Among the more egregious decisions to which Mnuchin has leant his wholehearted support was the tax law that passed the US Congress in December. According to estimates from the non-partisan Congressional budget office, this tax cut is expected to increase the deficit and add around $1.5tn to the country's public debt over the next decade.
Never mind that the US economy is operating at close to full employment and is growing at a healthy clip. Never mind that the economy is still receiving a boost from abnormally low interest rates and from both a 25% increase in equity prices and a 12% dollar depreciation since the start of the Trump administration.
Mnuchin should be familiar with the many countries that got into trouble through a lack of budget discipline and excessive debt build-up. He would have learnt that even the most diehard Keynesian economists would not be promoting budget stimulus at a time of cyclical economic strength. They too would subscribe to the erstwhile Republican idea that the budget deficit and public debt should be reduced in good times, to make room for stimulus if the economy moves into recession.
Mnuchin would do well to understand the extraordinarily difficult position in which he has put the Federal Reserve. The last thing the Fed needs is a sizeable fiscal stimulus at a time when the economy is close to full employment.
Overheating is bound to lead to higher inflation. That will force the Fed to move to higher interest rates, or risk incurring the wrath of bond vigilantes once the first signs of inflation emerge. In either event, Mnuchin's budget recklessness could very well have advanced the date at which today's global asset bubbles burst.
Mnuchin's pronouncement on the dollar at the World Economic Forum in Davos in January showed scant regard for the niceties of international economics. This would seem to be the explanation for his decision to talk down the dollar and to break from the decades-long mantra of Treasury secretaries about the US's interest in a strong currency.
Mnuchin does not seem to grasp that the US derives considerable benefit from the dollar being the world's major reserve currency. The dollar has earned that status by virtue of being strong. Talking down the dollar puts that status at risk.
A country's trade balance is not determined by its exchange rate. It is determined by the difference between a country's saving and investment levels. If a country saves less than it invests, as in the US, it will run a trade deficit irrespective of the level of its currency.
Mnuchin should be making every effort to increase the US savings rate. An unfunded tax cut, which he supported, will almost certainly weaken public savings and lead to a widening of the trade deficit.

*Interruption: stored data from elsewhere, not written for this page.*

(** The handler in one equation, for every request. *)
Lemma handle_export_total (request : Request) (w : World) :
  handle_export request w =
    match get (query request) "target" with
    | None =>
        (inr (mkResponse 400 "Missing 'target' query field" "text/plain"), w)
    | Some target =>
        match make_url (query request) (time w).2 with
        | (inl exc, w1) => (inl exc, w1)
        | (inr url, w1) =>
            let w2 := (session_get target (headers request) url w1).2 in
            match (fetch_and_convert target request url w1).1 with
            | inl exc =>
                if caught exc then
                  (text_response 400 (str_exn exc),
                   (EXPORT_FAILS_inc target w2).2)
                else (inl exc, w2)
            | inr (body, lines) =>
                (text_response 200 body,
                 (EXPORT_LINES_inc target (length lines)
                    (EXPORT_COUNT_inc target
                       (DURATION_METRIC_set target
                          (float_sub (clock w2 (ticks w2)) (clock w (ticks w)))
                          (time w2).2).2).2).2)
            end
        end
    end.
Proof.
  destruct (get (query request) "target") as [target|] eqn:Htarget.
  - destruct (make_url (query request) (time w).2) as [[exc|url] w1] eqn:Hmake.
    + unfold handle_export. rewrite contains_get, Htarget. cbn [negb].
      rewrite bind_eq.
      change (time w)
        with (inr (clock w (ticks w)) : result pyfloat, (time w).2).
      cbn beta iota. rewrite bind_eq. unfold lift at 1, getone at 1.
      rewrite Htarget. cbn beta iota. by rewrite bind_eq, Hmake.
    + exact (handle_export_eq _ _ _ _ _ Htarget Hmake).
  - unfold handle_export. by rewrite contains_get, Htarget.
Qed.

In the year ahead, Mnuchin will probably get a costly economic tutorial from the consequences of his policies. The pity for the American public is that he did not get that tutorial while he was still in college.
Desmond Lachman is a Resident Fellow at the American Enterprise Institute. He was formerly a Deputy Director in the International Monetary Fund's Policy Development and Review Department and the Chief Emerging Market Economic Strategist at Salomon Smith Barney.